Her husband was younger than Freda by some years, a sparkling devilish man about town who made quantities of money and spent it all on horses and, Ruth suspected, women as well. A man who hung around bars when he should have been at home with his family, or who fooled about at the Violet Café. Ruth asked Hester what he got up to down there, but Hester closed up on her. What people did at the Violet Café was their own business.

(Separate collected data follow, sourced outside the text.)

(** X4: after a successful [DELETE /api/products/:id] the product is kept
    with [isActive] false; identifiers being unique,
    [GET /api/products/:id] answers 404; but the product search of
    add-to-cart, which does not look at [isActive], still finds it, so a
    request to add it to a cart is not answered 404. *)
Theorem deleted_product_still_found (db : DB) (id : Z) :
  statusOf (deleteProduct db id).2 = 200%nat →
  ∃ p,
    findProduct (products (deleteProduct db id).1) (numId id) = Some p
    ∧ Product.id p = id ∧ Product.isActive p = false
    ∧ length (products (deleteProduct db id).1) = length (products db)
    ∧ (∀ userId req,
         CartReq.productId req = numId id →
         status (addToCart (deleteProduct db id).1 userId req).2 = 200%nat
         ∨ status (addToCart (deleteProduct db id).1 userId req).2 = 201%nat)
    ∧ (NoDup (map Product.id (products db)) →
       getProduct (deleteProduct db id).1 id = refused 404 "Product not found").
Proof.
  intros (i & p & Hf & ->)%deleteProduct_done. simpl.
  exists (deactivateProduct p).
  pose proof (findOne_insert_same _ _ _ _ (deactivateProduct p) Hf) as Hf'.
  apply findOne_Some in Hf as (Hi & Hid & _).
  assert (Hfind : findProduct (<[ i := deactivateProduct p ]> (products db))
                              (numId id) = Some (deactivateProduct p)).
  { unfold findProduct. by rewrite (Hf' Hid). }
  split; [done|]. split; [by apply Z.eqb_eq|]. split; [done|].
  split; [by rewrite length_insert|]. split.
  - intros userId req Hreq. unfold addToCart. simpl. rewrite Hreq, Hfind.
    destruct (findOne _ (carts db)) as [[j it]|]; simpl; auto.
  - intros Hnd. unfold getProduct. simpl.
    assert (findOne (λ p0, Z.eqb (Product.id p0) id && Product.isActive p0)
              (<[ i := deactivateProduct p ]> (products db)) = None) as ->;
      [|done].
    apply findOne_None. intros x Hx. apply Z.eqb_eq in Hid.
    by apply (deactivated_product_hidden _ _ _ _ _ Hnd Hi Hid Hx).
Qed.

Lemma deleted_product_still_found_witness :
  getProduct (deleteProduct Sample.db0 1).1 1
  = refused 404 "Product not found"
  ∧ (status (addToCart (deleteProduct Sample.db0 1).1 "guest"
               (Sample.addGown Sample.sizeM 1)).2 = 200%nat
     ∨ status (addToCart (deleteProduct Sample.db0 1).1 "guest"
                 (Sample.addGown Sample.sizeM 1)).2 = 201%nat).
Proof.
  assert (Hnd : NoDup (map Product.id (products Sample.db0))).
  { apply (bool_decide_unpack _). vm_compute. exact I. }
  destruct (deleted_product_still_found Sample.db0 1 eq_refl)
    as (p & _ & _ & _ & _ & Hadd & Hget).
  exact (conj (Hget Hnd)
              (Hadd "guest" (Sample.addGown Sample.sizeM 1) eq_refl)).
Defined.

(** ** Categories *)

Lemma countDocuments_pos_inv {A} (P : A → bool) (l : list A) :
  (0 < countDocuments P l)%nat → ∃ x, x ∈ l ∧ P x = true.
Proof.
  unfold countDocuments. destruct (List.filter P l) as [|x k] eqn:Hf.
  - simpl. lia.
  - intros _. exists x. apply elem_of_filter_bool. rewrite Hf.
    apply list_elem_of_here.
Qed.
(** * Slide_Maker: layout resolution, slide composition and the mass-update tool

    A shallow embedding of [backend/app.py] (the layout matcher and the
    add-slide composition) and of [backend_Mass_Update/utils] (the
    configuration loader and the run-preserving text replacement), with the
    properties of the specification stated and settled against it.

    Conventions of the embedding.
    - Python [str] values are [string]s whose characters are the code points
      0..255; [lower], [strip] and the whitespace class follow Python on that
      range.
    - Python [int] is [Z]; lengths are EMU, as in python-pptx.
    - Objects of python-pptx are records holding the attributes the code reads
      or writes; collections are lists in document order. *)

From Stdlib Require Import ZArith Ascii String Bool Lia QArith Qround Lqa.
From Stdlib Require Import PrimFloat FloatOps SpecFloat.
From stdpp Require Import gmap strings list.

#[global] Set Warnings "-inexact-float".

(** ** Python string operations used by the code *)

Module PyStr.

(** Upper-case letters among the code points 0..255: A-Z, and the Latin-1
    capitals 0xC0-0xDE without the multiplication sign 0xD7. *)
Definition is_upper (c : ascii) : bool :=
  let n := nat_of_ascii c in
  ((65 <=? n) && (n <=? 90)) || ((192 <=? n) && (n <=? 222) && negb (n =? 215)).

Definition lower_char (c : ascii) : ascii :=
  if is_upper c then ascii_of_nat (nat_of_ascii c + 32) else c.

(** [s.lower()] *)
Fixpoint lower (s : string) : string :=
  match s with
  | EmptyString => EmptyString
  | String c s' => String (lower_char c) (lower s')
  end.

(** [sub in s] *)
Fixpoint str_in (sub s : string) : bool :=
  String.prefix sub s ||
  match s with
  | EmptyString => false
  | String _ s' => str_in sub s'
  end.

(** [any(p in s for p in patterns)] *)
Definition any_in (patterns : list string) (s : string) : bool :=
  existsb (fun p => str_in p s) patterns.

(** [c.isspace()] on the code points 0..255. *)
Definition is_space (c : ascii) : bool :=
  let n := nat_of_ascii c in
  ((9 <=? n) && (n <=? 13)) || ((28 <=? n) && (n <=? 32)) || (n =? 133) || (n =? 160).

Definition is_empty (s : string) : bool :=
  match s with EmptyString => true | String _ _ => false end.

(** [s.lstrip()], [s.rstrip()] and [s.strip()] *)
Fixpoint lstrip (s : string) : string :=
  match s with
  | EmptyString => EmptyString
  | String c s' => if is_space c then lstrip s' else s
  end.

Fixpoint rstrip (s : string) : string :=
  match s with
  | EmptyString => EmptyString
  | String c s' =>
      let r := rstrip s' in
      if is_space c && is_empty r then EmptyString else String c r
  end.

Definition strip (s : string) : string := lstrip (rstrip s).

Fixpoint rev (s : string) : string :=
  match s with
  | EmptyString => EmptyString
  | String c s' => String.append (rev s') (String c EmptyString)
  end.

(** [s.endswith(suffix)] *)
Definition endswith (s suffix : string) : bool := String.prefix (rev suffix) (rev s).
(** [x + y]: the sum, rounded once. *)
Lemma SFadd_units (x y : spec_float) (k : Z) :
  SFplain x -> SFnot_below_zero y ->
  SFunits x + SFunits y < 2 ^ (k + 1120) -> - 1021 <= k <= 1023 ->
  SFplain (SFadd prec emax x y) /\
  Z.abs (SFunits (SFadd prec emax x y) - (SFunits x + SFunits y)) <=
    2 ^ (k - 54 + 1120).
Proof.
  intros Hx Hy Hlt Hk.
  assert (0 < 2 ^ (k - 54 + 1120)) as Hpk by (apply Z.pow_pos_nonneg; lia).
  destruct Hx as [->|(mx & ex & -> & Hex)],
    Hy as [[sy ->]|(my & ey & -> & Hey)].
  - split; [left; by destruct sy|]. destruct sy; cbn; lia.
  - split; [right; by exists my, ey|]. cbn [SFadd SFunits]. lia.
  - split; [right; by exists mx, ex|]. cbn [SFadd SFunits]. lia.
  - cbn [SFadd cond_Zopp].
    destruct (shl_align_units mx ex (Z.min ex ey) ltac:(lia)) as [Hmx _].
    destruct (shl_align_units my ey (Z.min ex ey) ltac:(lia)) as [Hmy _].
    set (ez := Z.min ex ey) in *.
    set (mx' := (shl_align mx ex ez).1) in *.
    set (my' := (shl_align my ey ez).1) in *.
    change (Z.pos mx' + Z.pos my') with (Z.pos (mx' + my')).
    cbn [binary_normalize].
    assert (Z.pos (mx' + my') * 2 ^ (ez + 1120) =
            SFunits (S754_finite false mx ex) +
            SFunits (S754_finite false my ey)) as Hval.
    { rewrite Pos2Z.inj_add, Hmx, Hmy. cbn [SFunits].
      rewrite Z.mul_add_distr_r, <-!Z.mul_assoc, <-!Z.pow_add_r by lia.
      do 2 f_equal; f_equal; lia. }
    rewrite <-Hval in *. apply binary_round_units; [lia|done..].
Qed.

(** [x * 100]: the product, rounded once. *)
Lemma SFmul_100_units (x : spec_float) (k : Z) :
  SFplain x ->
  100 * SFunits x < 2 ^ (k + 1120) -> - 1021 <= k <= 1023 ->
  let y := SFmul prec emax x (Prim2SF 100%float) in
  SFplain y /\ Z.abs (SFunits y - 100 * SFunits x) <= 2 ^ (k - 54 + 1120).
Proof.
  intros Hx Hlt Hk y. subst y.
  assert (0 < 2 ^ (k - 54 + 1120)) as Hpk by (apply Z.pow_pos_nonneg; lia).
  change (Prim2SF 100%float) with (S754_finite false 7036874417766400 (-46)).
  destruct Hx as [->|(mx & ex & -> & Hex)].
  - split; [by left|]. cbn. lia.
  - cbn [SFmul xorb].
    assert (Z.pos (mx * 7036874417766400) * 2 ^ (ex + -46 + 1120) =
            100 * SFunits (S754_finite false mx ex)) as Hval.
    { cbn [SFunits]. rewrite Pos2Z.inj_mul.
      replace (ex + 1120) with (46 + (ex + -46 + 1120)) by lia.
      rewrite (Z.pow_add_r 2 46 (ex + -46 + 1120)) by lia.
      change (Z.pos 7036874417766400) with (100 * 2 ^ 46). ring. }
    rewrite <-Hval in *.
    assert (0 < 2 ^ (ex + -46 + 1120)) as Hpe by (apply Z.pow_pos_nonneg; lia).
    apply round_aux_units; [lia| |done..].
    (* the exponent of the product is not above 971 *)
    assert (2 ^ (52 + (ex + -46 + 1120)) < 2 ^ (k + 1120)) as Hpow.
    { rewrite Z.pow_add_r by lia. rewrite Pos2Z.inj_mul in Hlt.
      change (Z.pos 7036874417766400) with (100 * 2 ^ 46) in Hlt.
      change (2 ^ 52) with (64 * 2 ^ 46). nia. }
    apply Z.pow_lt_mono_r_iff in Hpow; lia.
Qed.

Lemma Prim2SF_canonical (x : float) s m e :
  Prim2SF x = S754_finite s m e ->
  fexp prec emax (Z.pos (digits2_pos m) + e) = e /\ e <= 971.
Proof.
  intros Hx. pose proof (Prim2SF_valid x) as Hv. rewrite Hx in Hv.
  cbn [valid_binary] in Hv. unfold bounded, canonical_mantissa in Hv.
  apply andb_true_iff in Hv as [Hc He].
  apply Z.eqb_eq in Hc. apply Z.leb_le in He. done.
Qed.

Lemma Prim2SF_exponent (x : float) s m e :
  Prim2SF x = S754_finite s m e -> - 1074 <= e.
Proof.
  intros [Hc _]%Prim2SF_canonical. rewrite fexp_eq in Hc. lia.
Qed.

Lemma not_below_zero_SF (x : float) :
  not_below_zero x -> SFnot_below_zero (Prim2SF x).
Proof.
  unfold not_below_zero. intros Hx.
  destruct (Prim2SF x) as [s|s| |[|] m e] eqn:Hsf; try done.
  - left. by exists s.
  - right. exists m, e. split; [done|]. by eapply Prim2SF_exponent.
Qed.

Lemma units_not_below_zero (x : float) : not_below_zero x -> 0 <= units x.
Proof. intros Hx. by apply SFnot_below_zero_units, not_below_zero_SF. Qed.

Lemma add_units (a b : float) (k : Z) :
  plain a -> not_below_zero b ->
  units a + units b < 2 ^ (k + 1120) -> - 1021 <= k <= 1023 ->
  plain (a + b) /\
  Z.abs (units (a + b) - (units a + units b)) <= 2 ^ (k - 54 + 1120).
Proof.
  intros Ha Hb Hlt Hk. unfold plain, units. rewrite add_spec.
  apply SFadd_units; [done|by apply not_below_zero_SF|done..].
Qed.

Lemma mul_100_units (a : float) (k : Z) :
  plain a -> 100 * units a < 2 ^ (k + 1120) -> - 1021 <= k <= 1023 ->
  plain (a * 100) /\
  Z.abs (units (a * 100) - 100 * units a) <= 2 ^ (k - 54 + 1120).
Proof.
  intros Ha Hlt Hk. unfold plain, units. rewrite mul_spec.
  by apply SFmul_100_units.
Qed.

(** [Math.round] of a number below [2 ^ 52] is the integer
    [floor (y + 1/2)]. *)
Lemma round_units (y : float) :
  plain y -> units y < 2 ^ (52 + 1120) ->
  round y = of_Z ((2 * units y + 2 ^ 1120) / 2 ^ 1121).
Proof.
  unfold plain, units, round. intros Hy Hlt.
  destruct Hy as [Hz|(m & e & Hf & He)].
  - rewrite Hz. cbn [SFunits]. apply Prim2SF_inj. rewrite Hz.
    vm_compute. reflexivity.
  - rewrite Hf in *. cbn [SFunits] in *.
    destruct (Prim2SF_canonical y _ _ _ Hf) as [Hc _].
    pose proof (fexp_bound m e 52 ltac:(lia) Hlt ltac:(lia)) as HF.
    rewrite Hc in HF.
    rewrite (proj2 (Z.leb_gt 0 e)) by lia.
    assert (0 < 2 ^ (e + 1120)) as Hp by (apply Z.pow_pos_nonneg; lia).
    assert (0 < 2 ^ (- e)) as Hd by (apply Z.pow_pos_nonneg; lia).
    assert (2 ^ 1120 = 2 ^ (- e) * 2 ^ (e + 1120)) as H1120
      by (rewrite <-Z.pow_add_r by lia; f_equal; lia).
    assert ((2 * (Z.pos m * 2 ^ (e + 1120)) + 2 ^ 1120) / 2 ^ 1121 =
            (2 * Z.pos m + 2 ^ (- e)) / (2 * 2 ^ (- e))) as ->.
    { change (2 ^ 1121) with (2 * 2 ^ 1120). rewrite H1120.
      replace (2 * (Z.pos m * 2 ^ (e + 1120)) + 2 ^ (- e) * 2 ^ (e + 1120))
        with ((2 * Z.pos m + 2 ^ (- e)) * 2 ^ (e + 1120)) by ring.
      replace (2 * (2 ^ (- e) * 2 ^ (e + 1120)))
        with (2 * 2 ^ (- e) * 2 ^ (e + 1120)) by ring.
      apply Z.div_mul_cancel_r; lia. }
    destruct ((2 * Z.pos m + 2 ^ (- e)) / (2 * 2 ^ (- e)) =? 0) eqn:Hr; [|done].
    apply Z.eqb_eq in Hr. rewrite Hr. vm_compute. reflexivity.
Qed.

(** *** The running sum of the prices *)

Implicit Types (items : list (Item float)).

Lemma price_units_nonneg items :
  Forall (fun i => not_below_zero (price i)) items -> 0 <= price_units items.
Proof.
  induction 1 as [|i items Hi _ IH]; cbn [price_units foldr]; [done|].
  apply units_not_below_zero in Hi. fold (price_units items). lia.
Qed.

Lemma fold_prices_units items (acc : float) (k : Z) :
  plain acc -> Forall (fun i => not_below_zero (price i)) items ->
  - 1021 <= k <= 1023 ->
  units acc + price_units items +
    Z.of_nat (length items) * 2 ^ (k - 54 + 1120) < 2 ^ (k + 1120) ->
  plain (fold_left (fun acc cur => add acc (price cur)) items acc) /\
  Z.abs (units (fold_left (fun acc cur => add acc (price cur)) items acc) -
         (units acc + price_units items)) <=
    Z.of_nat (length items) * 2 ^ (k - 54 + 1120).
Proof.
  intros Hacc Hall Hk. revert acc Hacc.
  assert (0 < 2 ^ (k - 54 + 1120)) as Hpk by (apply Z.pow_pos_nonneg; lia).
  induction Hall as [|i items Hi Hall IH]; intros acc Hacc Hlt.
  - cbn. split; [done|lia].
  - cbn [fold_left price_units foldr length] in *.
    fold (price_units items) in *.
    pose proof (price_units_nonneg items Hall) as Hrest.
    pose proof (units_not_below_zero _ Hi) as Hi0.
    destruct (add_units acc (price i) k Hacc Hi ltac:(lia) Hk) as [Hp Herr].
    change (add acc (price i)) with (acc + price i)%float.
    destruct (IH (acc + price i)%float Hp ltac:(lia)) as [Hp' Herr'].
    split; [done|]. lia.
Qed.

Lemma sum_prices_units items (k : Z) :
  Forall (fun i => not_below_zero (price i)) items ->
  - 1021 <= k <= 1023 ->
  price_units items + Z.of_nat (length items) * 2 ^ (k - 54 + 1120)
    < 2 ^ (k + 1120) ->
  plain (sum_prices items) /\
  Z.abs (units (sum_prices items) - price_units items) <=
    Z.of_nat (length items) * 2 ^ (k - 54 + 1120).
Proof.
  intros Hall Hk Hlt. unfold sum_prices.
  assert (plain (num 0)) as H0 by (left; vm_compute; reflexivity).
  assert (units (num 0) = 0) as Hu by (vm_compute; reflexivity).
  destruct (fold_prices_units items (num 0) k H0 Hall Hk) as [Hp Herr];
    [rewrite Hu; lia|].
  rewrite Hu in Herr. done.
Qed.

(** [Math.round(x * 100) / 100] of the running sum: an integer of
    hundredths, within the rounding and the tolerance of a hundred times
    the exact sum. *)
Lemma round2_sum_units items (k : Z) :
  Forall (fun i => not_below_zero (price i)) items ->
  1 <= k <= 44 ->
  price_units items <= 2 ^ (k - 1 + 1120) ->
  Z.of_nat (length items) < 2 ^ 53 ->
  exists c : Z,
    round2 (sum_prices items) = (of_Z c / 100)%float /\
    Z.abs (c * 2 ^ 1120 - 100 * price_units items) <=
      2 ^ 1119 +
      (100 * Z.of_nat (length items) + 128) * 2 ^ (k - 54 + 1120).
Proof.
  intros Hall Hk Hsum Hlen.
  set (eps := 2 ^ (k - 54 + 1120)).
  assert (0 < eps) as Hpk by (apply Z.pow_pos_nonneg; lia).
  assert (2 ^ (k - 1 + 1120) = 2 ^ 53 * eps) as Hhalf
    by (unfold eps; rewrite <-Z.pow_add_r by lia; f_equal; lia).
  assert (2 ^ (k + 1120) = 2 ^ 54 * eps) as Hfull
    by (unfold eps; rewrite <-Z.pow_add_r by lia; f_equal; lia).
  assert (2 ^ (k + 7 + 1120) = 2 ^ 61 * eps) as Hmul
    by (unfold eps; rewrite <-Z.pow_add_r by lia; f_equal; lia).
  assert (2 ^ (k + 7 - 54 + 1120) = 2 ^ 7 * eps) as Hmul'
    by (unfold eps; rewrite <-Z.pow_add_r by lia; f_equal; lia).
  assert (2 ^ 62 * eps <= 2 ^ (52 + 1120)) as Hround.
  { unfold eps. rewrite <-Z.pow_add_r by lia. apply Z.pow_le_mono_r; lia. }
  pose proof (price_units_nonneg items Hall) as Hnonneg.
  assert (Z.of_nat (length items) * eps < 2 ^ 53 * eps) as Hn
    by (apply Z.mul_lt_mono_pos_r; lia).
  destruct (sum_prices_units items k Hall ltac:(lia)) as [Hp Herr];
    [fold eps; lia|].
  fold eps in Herr. set (S := sum_prices items) in *.
  destruct (mul_100_units S (k + 7) Hp) as [Hy Herr']; [lia|lia|].
  rewrite Hmul' in Herr'.
  unfold round2. cbn [div mul Math_round num number].
  change (of_nat 100) with 100%float.
  set (y := (S * 100)%float) in *.
  rewrite (round_units y Hy) by lia.
  set (c := (2 * units y + 2 ^ 1120) / 2 ^ 1121).
  exists c. split; [done|].
  assert (0 <= units y) as Hy0 by (by apply SFplain_units).
  pose proof (Z.div_mod (2 * units y + 2 ^ 1120) (2 ^ 1121) ltac:(done)) as Hdm.
  pose proof (Z.mod_pos_bound (2 * units y + 2 ^ 1120) (2 ^ 1121)
                ltac:(done)) as Hmod.
  fold c in Hdm. change (2 ^ 1121) with (2 * 2 ^ 1120) in *.
  change (2 ^ 1120) with (2 * 2 ^ 1119) in *. lia.
Qed.

(** [Math.round(y * 100) / 100]: an integer of hundredths, within the
    rounding of a hundred times [y]. *)
Lemma round2_units (y : float) (k : Z) :
  plain y -> units y <= 2 ^ (k + 1120) -> 1 <= k <= 44 ->
  exists c : Z,
    round2 y = (of_Z c / 100)%float /\
    Z.abs (c * 2 ^ 1120 - 100 * units y) <=
      2 ^ 1119 + 128 * 2 ^ (k - 54 + 1120).
Proof.
  intros Hp Hle Hk.
  set (eps := 2 ^ (k - 54 + 1120)).
  assert (0 < eps) as Hpk by (apply Z.pow_pos_nonneg; lia).
  assert (2 ^ (k + 1120) = 2 ^ 54 * eps) as Hfull
    by (unfold eps; rewrite <-Z.pow_add_r by lia; f_equal; lia).
  assert (2 ^ (k + 7 + 1120) = 2 ^ 61 * eps) as Hmul
    by (unfold eps; rewrite <-Z.pow_add_r by lia; f_equal; lia).
  assert (2 ^ (k + 7 - 54 + 1120) = 2 ^ 7 * eps) as Hmul'
    by (unfold eps; rewrite <-Z.pow_add_r by lia; f_equal; lia).
  assert (2 ^ 62 * eps <= 2 ^ (52 + 1120)) as Hround.
  { unfold eps. rewrite <-Z.pow_add_r by lia. apply Z.pow_le_mono_r; lia. }
  destruct (mul_100_units y (k + 7) Hp) as [Hy Herr']; [lia|lia|].
  rewrite Hmul' in Herr'.
  unfold round2. cbn [div mul Math_round num number].
  change (of_nat 100) with 100%float.
  set (y' := (y * 100)%float) in *.
  rewrite (round_units y' Hy) by lia.
  set (c := (2 * units y' + 2 ^ 1120) / 2 ^ 1121).
  exists c. split; [done|].
  assert (0 <= units y') as Hy0 by (by apply SFplain_units).
  pose proof (Z.div_mod (2 * units y' + 2 ^ 1120) (2 ^ 1121) ltac:(done)) as Hdm.
  pose proof (Z.mod_pos_bound (2 * units y' + 2 ^ 1120) (2 ^ 1121)
                ltac:(done)) as Hmod.
  fold c in Hdm. change (2 ^ 1121) with (2 * 2 ^ 1120) in *.
  change (2 ^ 1120) with (2 * 2 ^ 1119) in *. lia.
Qed.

Ruth considered asking Freda about the café, as if with a passing professional interest, for often on the radio, which she kept switched on in the shop to the local station, she heard Freda talking in an animated way about the café, its charming ambience, the quality of its unusual menu, and the warm welcome patrons (oh what had happened to customers, Ruth wondered) would receive from its increasingly famous owner, Violet Trench. In the end, she always ended up deciding against it. She knew from Hester that Evelyn had a job at the café, filling in until she started at university.